▶ WHAT YOU ARE ASKED TO DO
Whatever appears in the entries must be given again exactly.

▶ TASK MATERIAL
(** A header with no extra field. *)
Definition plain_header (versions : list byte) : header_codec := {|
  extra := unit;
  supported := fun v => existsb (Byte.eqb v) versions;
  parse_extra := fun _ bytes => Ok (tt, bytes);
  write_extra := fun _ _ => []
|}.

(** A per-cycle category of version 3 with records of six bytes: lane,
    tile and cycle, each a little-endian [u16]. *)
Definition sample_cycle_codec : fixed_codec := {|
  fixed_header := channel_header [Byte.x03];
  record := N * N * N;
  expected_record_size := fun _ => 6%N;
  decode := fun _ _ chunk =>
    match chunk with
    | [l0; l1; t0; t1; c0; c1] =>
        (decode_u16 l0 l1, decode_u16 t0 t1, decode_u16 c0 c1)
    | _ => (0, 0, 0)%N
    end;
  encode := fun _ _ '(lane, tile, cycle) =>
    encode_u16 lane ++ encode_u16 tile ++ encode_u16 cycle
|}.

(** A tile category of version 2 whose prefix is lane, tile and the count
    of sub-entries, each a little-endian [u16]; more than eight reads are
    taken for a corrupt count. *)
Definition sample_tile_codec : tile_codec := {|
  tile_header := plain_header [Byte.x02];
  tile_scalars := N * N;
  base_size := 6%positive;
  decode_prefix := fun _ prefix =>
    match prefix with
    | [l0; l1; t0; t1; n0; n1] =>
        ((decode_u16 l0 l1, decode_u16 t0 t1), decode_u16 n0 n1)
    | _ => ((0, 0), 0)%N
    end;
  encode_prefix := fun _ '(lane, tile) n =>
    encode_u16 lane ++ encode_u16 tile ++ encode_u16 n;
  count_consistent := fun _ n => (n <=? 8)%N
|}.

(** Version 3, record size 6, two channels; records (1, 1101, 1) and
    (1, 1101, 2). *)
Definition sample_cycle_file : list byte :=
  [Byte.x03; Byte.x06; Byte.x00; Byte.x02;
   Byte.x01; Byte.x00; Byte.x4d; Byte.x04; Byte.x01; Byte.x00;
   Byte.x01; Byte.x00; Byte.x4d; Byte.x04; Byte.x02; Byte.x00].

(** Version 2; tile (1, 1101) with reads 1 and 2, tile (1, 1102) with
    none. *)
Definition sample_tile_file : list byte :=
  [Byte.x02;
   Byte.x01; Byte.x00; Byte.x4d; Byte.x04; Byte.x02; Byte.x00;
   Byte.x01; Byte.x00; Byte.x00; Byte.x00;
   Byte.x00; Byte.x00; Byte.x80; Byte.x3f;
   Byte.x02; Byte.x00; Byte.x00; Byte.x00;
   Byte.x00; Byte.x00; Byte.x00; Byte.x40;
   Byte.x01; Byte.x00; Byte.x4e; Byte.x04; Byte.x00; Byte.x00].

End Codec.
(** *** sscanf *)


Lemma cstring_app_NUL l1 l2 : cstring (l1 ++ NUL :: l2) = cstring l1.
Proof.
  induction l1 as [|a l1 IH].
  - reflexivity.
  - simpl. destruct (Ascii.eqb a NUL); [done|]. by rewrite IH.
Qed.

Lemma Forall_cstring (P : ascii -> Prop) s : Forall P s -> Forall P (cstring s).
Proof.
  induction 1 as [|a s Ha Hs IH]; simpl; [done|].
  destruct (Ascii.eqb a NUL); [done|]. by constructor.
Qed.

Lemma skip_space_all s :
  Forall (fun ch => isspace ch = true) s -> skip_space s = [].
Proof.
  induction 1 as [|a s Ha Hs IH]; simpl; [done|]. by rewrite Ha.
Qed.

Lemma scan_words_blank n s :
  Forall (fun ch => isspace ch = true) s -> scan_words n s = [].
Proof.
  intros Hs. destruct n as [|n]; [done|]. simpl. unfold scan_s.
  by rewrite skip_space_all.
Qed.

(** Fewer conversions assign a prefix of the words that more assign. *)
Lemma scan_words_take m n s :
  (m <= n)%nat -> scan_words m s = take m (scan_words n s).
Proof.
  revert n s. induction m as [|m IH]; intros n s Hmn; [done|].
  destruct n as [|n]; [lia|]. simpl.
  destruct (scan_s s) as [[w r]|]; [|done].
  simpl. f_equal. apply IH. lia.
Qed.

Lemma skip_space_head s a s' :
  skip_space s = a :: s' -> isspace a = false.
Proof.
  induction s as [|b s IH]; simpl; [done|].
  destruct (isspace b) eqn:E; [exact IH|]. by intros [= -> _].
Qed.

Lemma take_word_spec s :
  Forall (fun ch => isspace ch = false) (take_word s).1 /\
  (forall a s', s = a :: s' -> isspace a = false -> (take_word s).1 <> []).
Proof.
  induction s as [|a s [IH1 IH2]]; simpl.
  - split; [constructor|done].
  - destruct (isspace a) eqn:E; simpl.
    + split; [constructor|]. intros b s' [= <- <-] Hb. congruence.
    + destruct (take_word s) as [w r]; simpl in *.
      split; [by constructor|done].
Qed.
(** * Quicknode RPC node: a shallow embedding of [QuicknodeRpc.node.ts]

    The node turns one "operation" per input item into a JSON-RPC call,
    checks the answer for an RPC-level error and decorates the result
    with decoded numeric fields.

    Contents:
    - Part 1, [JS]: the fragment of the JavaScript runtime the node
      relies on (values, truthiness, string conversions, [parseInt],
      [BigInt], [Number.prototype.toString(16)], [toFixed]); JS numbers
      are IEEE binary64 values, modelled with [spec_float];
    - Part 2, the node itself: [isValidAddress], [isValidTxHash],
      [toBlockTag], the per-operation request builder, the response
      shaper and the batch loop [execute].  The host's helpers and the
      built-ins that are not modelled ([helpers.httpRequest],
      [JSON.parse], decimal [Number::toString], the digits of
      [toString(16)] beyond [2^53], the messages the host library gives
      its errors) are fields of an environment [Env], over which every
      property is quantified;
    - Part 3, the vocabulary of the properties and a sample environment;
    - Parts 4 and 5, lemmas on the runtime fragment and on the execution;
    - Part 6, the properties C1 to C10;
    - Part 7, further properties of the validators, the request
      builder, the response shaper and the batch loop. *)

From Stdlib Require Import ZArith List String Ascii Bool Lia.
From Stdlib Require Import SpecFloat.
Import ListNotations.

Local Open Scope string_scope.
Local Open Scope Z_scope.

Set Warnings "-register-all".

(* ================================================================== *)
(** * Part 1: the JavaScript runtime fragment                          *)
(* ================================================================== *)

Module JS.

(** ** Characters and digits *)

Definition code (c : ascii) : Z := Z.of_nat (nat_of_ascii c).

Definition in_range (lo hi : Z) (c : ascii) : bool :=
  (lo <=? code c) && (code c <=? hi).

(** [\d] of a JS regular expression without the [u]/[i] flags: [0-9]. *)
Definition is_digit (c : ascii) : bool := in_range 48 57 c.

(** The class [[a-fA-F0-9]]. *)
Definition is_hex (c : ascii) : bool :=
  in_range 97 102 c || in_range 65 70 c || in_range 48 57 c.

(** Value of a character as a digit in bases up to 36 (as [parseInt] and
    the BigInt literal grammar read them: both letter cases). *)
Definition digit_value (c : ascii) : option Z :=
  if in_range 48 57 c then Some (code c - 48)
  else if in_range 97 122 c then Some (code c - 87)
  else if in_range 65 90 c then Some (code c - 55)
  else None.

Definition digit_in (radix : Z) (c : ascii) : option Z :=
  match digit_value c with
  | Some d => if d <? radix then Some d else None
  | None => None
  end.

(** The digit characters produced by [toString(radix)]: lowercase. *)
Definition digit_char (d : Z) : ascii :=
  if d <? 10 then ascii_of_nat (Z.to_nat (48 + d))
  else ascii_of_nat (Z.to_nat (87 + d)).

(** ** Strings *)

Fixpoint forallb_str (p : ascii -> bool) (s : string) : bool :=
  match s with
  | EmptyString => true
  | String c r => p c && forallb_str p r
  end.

▶ OUTPUT FOR THIS EXERCISE
(** A header with no extra field. *)
Definition plain_header (versions : list byte) : header_codec := {|
  extra := unit;
  supported := fun v => existsb (Byte.eqb v) versions;
  parse_extra := fun _ bytes => Ok (tt, bytes);
  write_extra := fun _ _ => []
|}.

(** A per-cycle category of version 3 with records of six bytes: lane,
    tile and cycle, each a little-endian [u16]. *)
Definition sample_cycle_codec : fixed_codec := {|
  fixed_header := channel_header [Byte.x03];
  record := N * N * N;
  expected_record_size := fun _ => 6%N;
  decode := fun _ _ chunk =>
    match chunk with
    | [l0; l1; t0; t1; c0; c1] =>
        (decode_u16 l0 l1, decode_u16 t0 t1, decode_u16 c0 c1)
    | _ => (0, 0, 0)%N
    end;
  encode := fun _ _ '(lane, tile, cycle) =>
    encode_u16 lane ++ encode_u16 tile ++ encode_u16 cycle
|}.

(** A tile category of version 2 whose prefix is lane, tile and the count
    of sub-entries, each a little-endian [u16]; more than eight reads are
    taken for a corrupt count. *)
Definition sample_tile_codec : tile_codec := {|
  tile_header := plain_header [Byte.x02];
  tile_scalars := N * N;
  base_size := 6%positive;
  decode_prefix := fun _ prefix =>
    match prefix with
    | [l0; l1; t0; t1; n0; n1] =>
        ((decode_u16 l0 l1, decode_u16 t0 t1), decode_u16 n0 n1)
    | _ => ((0, 0), 0)%N
    end;
  encode_prefix := fun _ '(lane, tile) n =>
    encode_u16 lane ++ encode_u16 tile ++ encode_u16 n;
  count_consistent := fun _ n => (n <=? 8)%N
|}.

(** Version 3, record size 6, two channels; records (1, 1101, 1) and
    (1, 1101, 2). *)
Definition sample_cycle_file : list byte :=
  [Byte.x03; Byte.x06; Byte.x00; Byte.x02;
   Byte.x01; Byte.x00; Byte.x4d; Byte.x04; Byte.x01; Byte.x00;
   Byte.x01; Byte.x00; Byte.x4d; Byte.x04; Byte.x02; Byte.x00].

(** Version 2; tile (1, 1101) with reads 1 and 2, tile (1, 1102) with
    none. *)
Definition sample_tile_file : list byte :=
  [Byte.x02;
   Byte.x01; Byte.x00; Byte.x4d; Byte.x04; Byte.x02; Byte.x00;
   Byte.x01; Byte.x00; Byte.x00; Byte.x00;
   Byte.x00; Byte.x00; Byte.x80; Byte.x3f;
   Byte.x02; Byte.x00; Byte.x00; Byte.x00;
   Byte.x00; Byte.x00; Byte.x00; Byte.x40;
   Byte.x01; Byte.x00; Byte.x4e; Byte.x04; Byte.x00; Byte.x00].

End Codec.
(** *** sscanf *)


Lemma cstring_app_NUL l1 l2 : cstring (l1 ++ NUL :: l2) = cstring l1.
Proof.
  induction l1 as [|a l1 IH].
  - reflexivity.
  - simpl. destruct (Ascii.eqb a NUL); [done|]. by rewrite IH.
Qed.

Lemma Forall_cstring (P : ascii -> Prop) s : Forall P s -> Forall P (cstring s).
Proof.
  induction 1 as [|a s Ha Hs IH]; simpl; [done|].
  destruct (Ascii.eqb a NUL); [done|]. by constructor.
Qed.

Lemma skip_space_all s :
  Forall (fun ch => isspace ch = true) s -> skip_space s = [].
Proof.
  induction 1 as [|a s Ha Hs IH]; simpl; [done|]. by rewrite Ha.
Qed.

Lemma scan_words_blank n s :
  Forall (fun ch => isspace ch = true) s -> scan_words n s = [].
Proof.
  intros Hs. destruct n as [|n]; [done|]. simpl. unfold scan_s.
  by rewrite skip_space_all.
Qed.

(** Fewer conversions assign a prefix of the words that more assign. *)
Lemma scan_words_take m n s :
  (m <= n)%nat -> scan_words m s = take m (scan_words n s).
Proof.
  revert n s. induction m as [|m IH]; intros n s Hmn; [done|].
  destruct n as [|n]; [lia|]. simpl.
  destruct (scan_s s) as [[w r]|]; [|done].
  simpl. f_equal. apply IH. lia.
Qed.

Lemma skip_space_head s a s' :
  skip_space s = a :: s' -> isspace a = false.
Proof.
  induction s as [|b s IH]; simpl; [done|].
  destruct (isspace b) eqn:E; [exact IH|]. by intros [= -> _].
Qed.

Lemma take_word_spec s :
  Forall (fun ch => isspace ch = false) (take_word s).1 /\
  (forall a s', s = a :: s' -> isspace a = false -> (take_word s).1 <> []).
Proof.
  induction s as [|a s [IH1 IH2]]; simpl.
  - split; [constructor|done].
  - destruct (isspace a) eqn:E; simpl.
    + split; [constructor|]. intros b s' [= <- <-] Hb. congruence.
    + destruct (take_word s) as [w r]; simpl in *.
      split; [by constructor|done].
Qed.
(** * Quicknode RPC node: a shallow embedding of [QuicknodeRpc.node.ts]

    The node turns one "operation" per input item into a JSON-RPC call,
    checks the answer for an RPC-level error and decorates the result
    with decoded numeric fields.

    Contents:
    - Part 1, [JS]: the fragment of the JavaScript runtime the node
      relies on (values, truthiness, string conversions, [parseInt],
      [BigInt], [Number.prototype.toString(16)], [toFixed]); JS numbers
      are IEEE binary64 values, modelled with [spec_float];
    - Part 2, the node itself: [isValidAddress], [isValidTxHash],
      [toBlockTag], the per-operation request builder, the response
      shaper and the batch loop [execute].  The host's helpers and the
      built-ins that are not modelled ([helpers.httpRequest],
      [JSON.parse], decimal [Number::toString], the digits of
      [toString(16)] beyond [2^53], the messages the host library gives
      its errors) are fields of an environment [Env], over which every
      property is quantified;
    - Part 3, the vocabulary of the properties and a sample environment;
    - Parts 4 and 5, lemmas on the runtime fragment and on the execution;
    - Part 6, the properties C1 to C10;
    - Part 7, further properties of the validators, the request
      builder, the response shaper and the batch loop. *)

From Stdlib Require Import ZArith List String Ascii Bool Lia.
From Stdlib Require Import SpecFloat.
Import ListNotations.

Local Open Scope string_scope.
Local Open Scope Z_scope.

Set Warnings "-register-all".

(* ================================================================== *)
(** * Part 1: the JavaScript runtime fragment                          *)
(* ================================================================== *)

Module JS.

(** ** Characters and digits *)

Definition code (c : ascii) : Z := Z.of_nat (nat_of_ascii c).

Definition in_range (lo hi : Z) (c : ascii) : bool :=
  (lo <=? code c) && (code c <=? hi).

(** [\d] of a JS regular expression without the [u]/[i] flags: [0-9]. *)
Definition is_digit (c : ascii) : bool := in_range 48 57 c.

(** The class [[a-fA-F0-9]]. *)
Definition is_hex (c : ascii) : bool :=
  in_range 97 102 c || in_range 65 70 c || in_range 48 57 c.

(** Value of a character as a digit in bases up to 36 (as [parseInt] and
    the BigInt literal grammar read them: both letter cases). *)
Definition digit_value (c : ascii) : option Z :=
  if in_range 48 57 c then Some (code c - 48)
  else if in_range 97 122 c then Some (code c - 87)
  else if in_range 65 90 c then Some (code c - 55)
  else None.

Definition digit_in (radix : Z) (c : ascii) : option Z :=
  match digit_value c with
  | Some d => if d <? radix then Some d else None
  | None => None
  end.

(** The digit characters produced by [toString(radix)]: lowercase. *)
Definition digit_char (d : Z) : ascii :=
  if d <? 10 then ascii_of_nat (Z.to_nat (48 + d))
  else ascii_of_nat (Z.to_nat (87 + d)).

(** ** Strings *)

Fixpoint forallb_str (p : ascii -> bool) (s : string) : bool :=
  match s with
  | EmptyString => true
  | String c r => p c && forallb_str p r
  end.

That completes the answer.